Multisensor image fusion is a challenging task that aims to produce a composite image by fusing visible (VI) and infrared (IR) images. Deep neural networks have shown impressive performance for VI and IR image fusion however, majority of them overlook the internal patch-recurrence property of source images, which limits their ability to learn diverse features. To address this issue, we propose a novel fusion framework based on vision transformer and graph attention, utilizing local patch repetition to enhance the feature representation and texture recovery. In particular, the proposed transformer blocks can learn high-frequency domain-specific information of the source images.
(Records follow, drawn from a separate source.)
(** An accepted header has its table of program headers inside the file. *)
Lemma header_valid_table file h : bytes_ok file -> elf_header_valid file = Some h ->
  0 < e_phnum h < 65536 /\ 0 <= e_phoff h /\ e_phoff h + e_phnum h * 56 <= Z.of_nat (length file) /\ word (e_entry h) /\ h = dec_ehdr (take 64 file).
Proof.
  intros Hf. unfold elf_header_valid. destruct (_ <? sizeof_ehdr); [done|]. destruct (dec_ehdr_ok (take 64 file)) as (Hp & Hn & He); [by apply Forall_take|].
  set (d := dec_ehdr (take 64 file)) in *. destruct (_ || negb (e_machine d =? K64_ELF_X86_64)); [done|].
  destruct (_ || (_ <? _)) eqn:E; [done|]. intros [= <-]. apply orb_false_iff in E as [[[_ E2%Z.eqb_neq]%orb_false_iff E3]%orb_false_iff E4%Z.ltb_ge].
  unfold sizeof_phdr in *. apply add_fits in E3; [|done|unfold word; lia]. destruct Hp. rewrite u64_small in E4 by lia. split_and!; try lia; done.
Qed.

Lemma read_phdrs_ok file h : bytes_ok file -> 0 <= e_phoff h -> forall n i, 0 <= i -> e_phoff h + (i + Z.of_nat n) * 56 <= Z.of_nat (length file) ->
  exists l, read_phdrs n file h i = Some l /\ Forall phdr_ok l.
Proof.
  intros Hf Hp. induction n as [|n IH]; intros i Hi Hle; [by exists []|]. cbn [read_phdrs]. unfold sizeof_phdr.
  rewrite take_bytes_Some by lia. cbn [mbind option_bind]. destruct (IH (i + 1)) as (l & -> & Hl); [lia|lia|]. cbn [mbind option_bind].
  eexists. split; [reflexivity|]. constructor; [|done]. by apply dec_phdr_ok, bytes_ok_slice.
Qed.

Lemma phdrs_ok file h : bytes_ok file -> elf_header_valid file = Some h -> exists l, phdrs file h = Some l /\ Forall phdr_ok l.
Proof. intros Hf Hh. destruct (header_valid_table file h Hf Hh) as (Hn & Hp & Hle & _). apply read_phdrs_ok; [done|lia|lia|lia]. Qed.

(** ** Segments *)
Definition seg_vaddr (bias : Z) (ph : k64_elf64_phdr_t) : Z := u64 (p_vaddr ph + bias).
Definition seg_data (file : list Z) (ph : k64_elf64_phdr_t) : list Z := drop (Z.to_nat (p_offset ph)) file.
The graph attention mechanism provides additional guidance for the features utilizing the similarity and symmetry information across patches. Furthermore, the proposed graph attention fusion block (GAFB) improves the selectivity and effectiveness of feature learning. The GAFB can identify significant corresponding local and global details of source images. The complementary information containing long-range and local symmetric details across domains is combined while preserving the appropriate apparent intensity to generate the fused image. Through extensive evaluations on benchmark datasets, our proposed technique demonstrates superior performance. Significantly, our approach achieves SSIM scores of 0.7552 on the TNO dataset and 0.7673 on the roadscene dataset, surpassing the state-of-the-art techniques used for evaluation.